**Material to process**
(* ===== verification/AccountService.v ===== *)
(** * The account service as a whole

    The requests of the account service, the handler of each, and the service that runs any
    number of them at once: a request may arrive at any time, and a step of the service runs
    the next section of one of the requests under way.  What holds for every section holds
    for every interleaving. *)

From S2P Require Import Prelude Sorting Tables Errors Primitives Crypto Policy AccountDb Totp Accounts AccountFactors Memberships WebAuthn.

#[local] Open Scope tx_scope.

Inductive Request : Type :=
| PostAccount (display_name account_public_key_hex : str)
| GetAccount (headers : HeaderMap) (account : str)
| PostLoginChallenge (headers : HeaderMap) (account : str) (device : option str)
| PostLogin (challenge_id signature_hex : str)
| GetSession (headers : HeaderMap)
| PostSessionRevoke (headers : HeaderMap)
| PostSessionHandoff (headers : HeaderMap)
| PostSessionHandoffConsume (handoff_code : str)
| PostDeviceChallenge (headers : HeaderMap) (account device public_key_hex : str)
| PostDeviceEnrollment (headers : HeaderMap) (account device public_key_hex label challenge_id proof_signature_hex : str)
| PostDeviceRevoke (endpoints : list str) (service_token : str) (post : str -> str -> option Z) (headers : HeaderMap) (account device : str)
| PostVaultLink (headers : HeaderMap) (account vault alias role : str) (locator : option str)
| PostRecoveryCodes (headers : HeaderMap) (account : str) (count : Z)
| PostRecoveryRedeem (headers : HeaderMap) (account code : str)
| PostTotpEnrollment (headers : HeaderMap) (account : str)
| PostTotpEnrollmentVerify (headers : HeaderMap) (account code : str)
| PostTotpRevoke (headers : HeaderMap) (account : str)
| PostTotpAuthenticationOptions (headers : HeaderMap) (account : str)
| PostTotpAuthenticationVerify (headers : HeaderMap) (account challenge_id code : str)
| PostStepUp (headers : HeaderMap) (code : str)
| GetPolicy (headers : HeaderMap) (account : str)
| PatchPolicy (headers : HeaderMap) (account : str) (required : bool)
| PostRecoveryReset (headers : HeaderMap) (account code : str)
| PostInvitation (headers : HeaderMap) (account invitee role : str) (expires_in : option Z)
| GetInvitations (headers : HeaderMap) (account : str)
| PostInvitationAccept (headers : HeaderMap) (token : str)
| GetMemberships (headers : HeaderMap) (account : str)
| PostMembershipRevoke (headers : HeaderMap) (account member : str)
| PostWebauthnRevoke (headers : HeaderMap) (account credential_id_hex : str)
| PostWebauthnRegistrationOptions (headers : HeaderMap) (account : str)
| PostWebauthnRegistrationVerify (headers : HeaderMap) (account challenge_id credential_id_b64 client_data_b64 attestation_b64 : str)
| PostWebauthnAuthenticationOptions (headers : HeaderMap) (account : str)
| PostWebauthnAuthenticationVerify (challenge_id credential_id_b64 client_data_b64 authenticator_data_b64 signature_b64 : str).
(* ===== verification/AccountExamples.v ===== *)
(** * The account service at work

    Sample instances of the interfaces of the account service, a history of one account from
    its creation to a policy that requires the second factor, and the theorems about the
    service at that history. *)

From Stdlib Require Import Sorted.
From S2P Require Import Prelude Errors Tables Primitives SamplePrimitives Crypto Policy PolicyTheory AccountDb Totp Accounts AccountFactors Memberships WebAuthn AccountService SessionProvenance FactorPolicy Dpop.

#[global] Instance sample_hmac_sha1 : HmacSha1 := {| hmac_sha1 := fun key message => digest_n 20 (key ++ message) |}.
#[global] Instance sample_hmac_sha1_laws : HmacSha1Laws sample_hmac_sha1.
Proof. split; intros; [apply fit_length|apply fit_bytes]. Qed.
#[global] Instance sample_gcm : Aes256Gcm := {|
  gcm_seal := fun key nonce m => Some (m ++ sample_tag key nonce [] m);
  gcm_open := fun key nonce c => sample_decrypt key nonce [] c;
|}.
#[global] Instance sample_gcm_laws : Aes256GcmLaws sample_gcm.
Proof.
  split; cbn [gcm_seal gcm_open sample_gcm].
  - intros k n m c Hc. exact (xchacha_roundtrip (XChaChaLaws := sample_xchacha_laws) k n [] m c Hc).
  - intros k n m c Hm [= <-]. split; [apply Forall_app; split; [done|apply fit_bytes]|]. by rewrite length_app, sample_tag_length.
Qed.
(** Length-prefixed fields in place of JSON. *)
Definition field (s : str) : bytes := to_le_bytes 4 (blen s) ++ s.
Definition opt_field (o : option str) : bytes := match o with Some s => 1 :: field s | None => [0] end.
#[global] Instance sample_challenge_json : ChallengeJson := {|
  challenge_json := fun account device key id nonce => field account ++ opt_field device ++ opt_field key ++ field id ++ field nonce;
|}.
#[global] Instance no_cbor : CborReader := {| cbor_from_reader := fun _ => None |}.
#[global] Instance no_client_data : ClientDataJson := {| client_data_from_slice := fun _ => None |}.
#[global] Instance no_p256 : EcdsaP256 := {| p256_verify := fun _ _ _ => false |}.

Definition sample_config : Config := {|
  cf_trust_proxy_headers := None; cf_totp_key_file := None; cf_totp_key := Some (hex_encode (replicate 32 7));
  cf_read_to_string := fun _ => None; cf_rp_id := None; cf_origin := None; cf_require_uv := None;
|}.
Definition no_rows : ADb := MkADb ∅ ∅ ∅ ∅ ∅ ∅ ∅ ∅ ∅ ∅ ∅ ∅ ∅ ∅ ∅ ∅ [].

Definition noon : Z := 1800000000.
Definition drawn (seed : Z) (place : string) : bytes :=
  let n := if bool_decide (place = "totp nonce"%string) then 12%nat else if bool_decide (place = "secret"%string) then 20%nat else 32%nat in
  digest_n n (seed :: lit place).
Definition sample_call (seed : Z) : ACall := {| a_fails := fun _ => false; a_now := fun _ => noon; a_draw := drawn seed |}.

Definition ada_secret : bytes := replicate 32 3.
Definition ada_key : str := hex_encode (verifying_key ada_secret).
Definition ada : str := match derive_account_id ada_key with Ok id => id | Err _ => [] end.
Definition laptop : str := hex_encode (replicate 32 5).
Definition laptop_secret : bytes := replicate 32 6.
Definition laptop_key : str := hex_encode (verifying_key laptop_secret).
Definition nobody : HeaderMap := fun _ => None.
Definition bearer (token : str) : HeaderMap := fun name => if bool_decide (name = "authorization"%string) then Some (Some (lit "Bearer " ++ token)) else None.

(** The identifier and the nonce of a challenge, and the token of a session, that a call draws. *)
Definition challenge_of (seed : Z) : str := hex_encode (drawn seed "challenge_id").
Definition nonce_of (seed : Z) : str := hex_encode (drawn seed "nonce").
Definition token_of (seed : Z) : str := hex_encode (drawn seed "token").
Definition signed (key : bytes) (domain : string) (device public_key : option str) (seed : Z) : str :=
  hex_encode (sign_with_domain key (lit domain) (challenge_signing_bytes ada device public_key (challenge_of seed) (nonce_of seed))).
Definition code_at (seed step : Z) : str := match code_for_step (drawn seed "secret") step with Ok code => code | Err _ => [] end.

(** The [i]-th request, run to its end. *)
Definition whole (i : nat) (r : Request) : list Event := Arrive (sample_call (Z.of_nat i)) r :: replicate 5 (Advance i).
Definition now_step : Z := noon / STEP_SECONDS.
Definition session_headers : HeaderMap := bearer (token_of 4).
Definition story : list Event :=
  whole 0 (PostAccount (lit "Ada") ada_key) ++
  whole 1 (PostDeviceChallenge nobody ada laptop laptop_key) ++
  whole 2 (PostDeviceEnrollment nobody ada laptop laptop_key (lit "laptop") (challenge_of 1)
             (signed ada_secret "account_device_enrollment" (Some laptop) (Some laptop_key) 1)) ++
  whole 3 (PostLoginChallenge nobody ada (Some laptop)) ++
  whole 4 (PostLogin (challenge_of 3) (signed laptop_secret "account_login" (Some laptop) None 3)) ++
  whole 5 (PostTotpEnrollment session_headers ada) ++
  whole 6 (PostTotpEnrollmentVerify session_headers ada (code_at 5 now_step)) ++
  whole 7 (PostStepUp session_headers (code_at 5 (now_step + 1))) ++
  whole 8 (PostRecoveryCodes session_headers ada 4) ++
  whole 9 (PatchPolicy session_headers ada true) ++
  whole 10 (PostTotpRevoke session_headers ada) ++
  whole 11 (PostSessionHandoff session_headers).
Definition outcomes (p : Pool) (n : nat) : list string :=
  (fun i => match answer_of p i with Some (Ok _) => "done" | Some (Err e) => rf_code e | None => "running" end%string) <$> seq 0 n.

(** Every request of the story is answered, and the authenticator of an account that requires
    it cannot be revoked. *)
Example story_outcomes :
  outcomes (serve sample_config story no_rows) 12 = replicate 10 "done"%string ++ ["MFA_POLICY_REQUIRES_FACTOR"; "done"]%string.
Proof. vm_compute. reflexivity. Qed.

Definition ada_session : Session := session_row ada (Some laptop) None (lit "device") noon (noon + SESSION_TTL_SECONDS).
Lemma sessions_earned_witness :
  ad_sessions (tables (serve sample_config story no_rows)) !! hash_token (token_of 4) = Some ada_session /\
  ((exists s0, ad_sessions no_rows !! hash_token (token_of 4) = Some s0 /\ same_grant s0 ada_session) \/
   (exists before e after s0, story = before ++ e :: after /\
      earned sample_config (tables (serve sample_config before no_rows)) (tables (serve sample_config (before ++ [e]) no_rows)) s0 /\
      same_grant s0 ada_session)).
Proof.
  split; [vm_compute; reflexivity|]. apply (sessions_earned sample_config story no_rows (hash_token (token_of 4)) ada_session).
  vm_compute. reflexivity.
Defined.

(** Two of the recovery codes that the eighth request of the story issued, redeemed one after the other; the
    second section of each redemption opens its session. *)
Definition redeem (i n : nat) : Event := Arrive (sample_call (Z.of_nat i)) (PostRecoveryRedeem nobody ada (recovery_code (sample_call 8) n)).
Definition before_redeemed : list Event := story ++ [redeem 12 0; Advance 12].
Definition between_redeemed : list Event := replicate 3 (Advance 12) ++ [redeem 13 1; Advance 13].
Abbreviation at_rows events := (tables (serve sample_config events no_rows)).
Definition redeemed : Session := session_row ada None None (lit "recovery") noon (noon + RECOVERY_SESSION_TTL_SECONDS).
Lemma redeemed_sessions :
  ad_sessions (at_rows before_redeemed) !! hash_token (token_of 12) = None /\
  ad_sessions (at_rows (before_redeemed ++ [Advance 12])) !! hash_token (token_of 12) = Some redeemed /\
  ad_sessions (at_rows ((before_redeemed ++ [Advance 12]) ++ between_redeemed)) !! hash_token (token_of 13) = None /\
  ad_sessions (at_rows (((before_redeemed ++ [Advance 12]) ++ between_redeemed) ++ [Advance 13])) !! hash_token (token_of 13) = Some redeemed.
Proof. vm_compute. auto. Qed.
Lemma proofs_open_once_witness :
  exists proof proof',
    earned_by sample_config (at_rows before_redeemed) (at_rows (before_redeemed ++ [Advance 12])) redeemed proof /\
    earned_by sample_config (at_rows ((before_redeemed ++ [Advance 12]) ++ between_redeemed))
      (at_rows (((before_redeemed ++ [Advance 12]) ++ between_redeemed) ++ [Advance 13])) redeemed proof' /\
    fresh_after proof proof' (stays_enabled sample_config (before_redeemed ++ [Advance 12]) between_redeemed no_rows).
Proof.
  pose proof (proofs_open_once sample_config before_redeemed (Advance 12) between_redeemed (Advance 13) no_rows
                (hash_token (token_of 12)) redeemed (hash_token (token_of 13)) redeemed) as H. cbv beta zeta in H.
  destruct redeemed_sessions as (H0 & H1 & H2 & H3). exact (H H0 H1 H2 H3).
Defined.

Lemma story_calls c r : Arrive c r ∈ story -> answers_active c.
Proof.
  assert (Forall (fun e => match e with Arrive c _ => answers_active c | Advance _ => True end) story) as H.
  { unfold story, whole. rewrite ?Forall_app, ?Forall_cons. cbn [replicate]. repeat (split || constructor). }
  intros Hin. exact (proj1 (Forall_forall _ _) H _ Hin).
Qed.
Lemma mfa_account_keeps_factor_witness :
  requires_mfa (tables (serve sample_config story no_rows)) ada = true /\ is_Some (active_totp (tables (serve sample_config story no_rows)) ada).
Proof.
  split; [vm_compute; reflexivity|]. apply (mfa_account_keeps_factor sample_config story no_rows ada).
  - exact story_calls.
  - intros account H. vm_compute in H. discriminate H.
  - vm_compute. reflexivity.
Defined.

(** When the query for an active authenticator fails, an enrollment takes it for absent and
    replaces the authenticator that the account requires. *)
Definition failing_call : ACall :=
  {| a_fails := fun l => bool_decide (l = "active"%string); a_now := fun _ => noon; a_draw := drawn 12 |}.
Definition unlucky : list Event := story ++ Arrive failing_call (PostTotpEnrollment session_headers ada) :: replicate 2 (Advance 12).
Example enrollment_fails_open :
  requires_mfa (tables (serve sample_config unlucky no_rows)) ada = true /\ active_totp (tables (serve sample_config unlucky no_rows)) ada = None.
Proof. split; vm_compute; reflexivity. Qed.

(** ** Guessing codes *)

Definition later_call (seed : Z) : ACall := {| a_fails := fun _ => false; a_now := fun _ => noon + 60; a_draw := drawn seed |}.
Definition guess (i : nat) (code : str) : Event := Arrive (later_call (Z.of_nat i)) (PostTotpAuthenticationVerify nobody ada (challenge_of 12) code).
Definition wrong : str := lit "000000".
Definition right : str := code_at 5 (now_step + 2).
Definition prepared : list Event := story ++ Arrive (later_call 12) (PostTotpAuthenticationOptions nobody ada) :: replicate 3 (Advance 12).
(** Six guesses that arrive one after the other: the sixth is refused, right as it is. *)
Definition in_turn : list Event := prepared ++
  concat ((fun i => guess i (if bool_decide (i = 18%nat) then right else wrong) :: replicate 5 (Advance i)) <$> seq 13 6).
(** The same guesses, all admitted before the first of them is checked. *)
Definition at_once : list Event := prepared ++
  concat ((fun i => [guess i (if bool_decide (i = 18%nat) then right else wrong); Advance i]) <$> seq 13 6) ++
  concat ((fun i => replicate 5 (Advance i)) <$> seq 13 6).
Example sixth_guess_refused : answer_of (serve sample_config in_turn no_rows) 18 = Some (Err RATE_LIMITED).
Proof. vm_compute. reflexivity. Qed.
Example sixth_guess_admitted :
  match answer_of (serve sample_config at_once no_rows) 18 with Some (Ok (RSession token view)) => bool_decide (account_id view = ada) | _ => false end = true.
Proof. vm_compute. reflexivity. Qed.

(** ** Proofs of possession *)

Definition bound_claims : ScopeClaims :=
  {| tenant_id := lit "acme"; project_id := lit "billing"; environment_id := None; repository_binding_id := None; service_id := None;
     branch := None; cnf := Some ada_key; origin_session_hash := None; mfa_proof_id := None; elevated_until_utc := None;
     principal_id := lit "ci:runner"; issued_at_utc := noon; expires_at_utc := noon + 900; jti := lit "jti-1" |}.
Definition sig_of (nonce : bytes) : str :=
  b64_encode (sign_with_domain ada_secret DPOP_CONTEXT (dpop_message noon nonce (jti bound_claims) (Policy.tenant_id bound_claims))).
Definition proof_of (ts : str) (nonce : bytes) : str := proof_with ts (sig_of nonce) (b64_encode nonce).
Definition use_of (nonce : bytes) (now : Z) : Use :=
  {| u_call := sample_call 0; u_claims := bound_claims; u_headers := dpop_header (proof_of (show_Z noon) nonce); u_now := now |}.
Lemma dpop_text_once_witness :
  (verify_use (use_of [1] noon) no_rows).1 = Ok tt /\
  (verify_use (use_of [1] (noon + 5)) (after_uses [use_of [2] (noon + 1)] (verify_use (use_of [1] noon) no_rows).2)).1 <> Ok tt.
Proof.
  split; [vm_compute; reflexivity|].
  apply (dpop_text_once (use_of [1] noon) [use_of [2] (noon + 1)] (use_of [1] (noon + 5)) no_rows).
  - eexists. reflexivity.
  - eexists. reflexivity.
  - vm_compute. reflexivity.
  - repeat first [apply SSorted_cons | apply SSorted_nil | apply Forall_cons_2 | apply Forall_nil_2]; unfold in_time; cbn; lia.
  - vm_compute. reflexivity.
Defined.
Lemma dpop_replay_respelled_witness :
  (verify_dpop (sample_call 1) bound_claims (dpop_header (proof_of (48 :: show_Z noon) [1])) noon
     (verify_dpop (sample_call 0) bound_claims (dpop_header (proof_of (show_Z noon) [1])) noon no_rows).2).1 = Ok tt.
Proof.
  apply (dpop_replay_respelled (sample_call 0) (sample_call 1) bound_claims (show_Z noon) (sig_of [1]) (b64_encode [1]) noon no_rows).
  1, 2: unfold plain_part; apply (bool_decide_unpack _); vm_compute; exact I.
  - vm_compute. reflexivity.
  - eexists. reflexivity.
  - vm_compute. reflexivity.
  - reflexivity.
  - reflexivity.
  - vm_compute. reflexivity.
Defined.

Lemma base32_roundtrip_witness : base32_decode (base32_encode (lit "12345678901234567890")) = Ok (lit "12345678901234567890").
Proof.
  apply base32_roundtrip; [|discriminate]. repeat constructor; lia.
Defined.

**The problem**
Your answer should be every line above that contains the word "AccountDb".

**Solution to the problem**
From S2P Require Import Prelude Sorting Tables Errors Primitives Crypto Policy AccountDb Totp Accounts AccountFactors Memberships WebAuthn.
From S2P Require Import Prelude Errors Tables Primitives SamplePrimitives Crypto Policy PolicyTheory AccountDb Totp Accounts AccountFactors Memberships WebAuthn AccountService SessionProvenance FactorPolicy Dpop.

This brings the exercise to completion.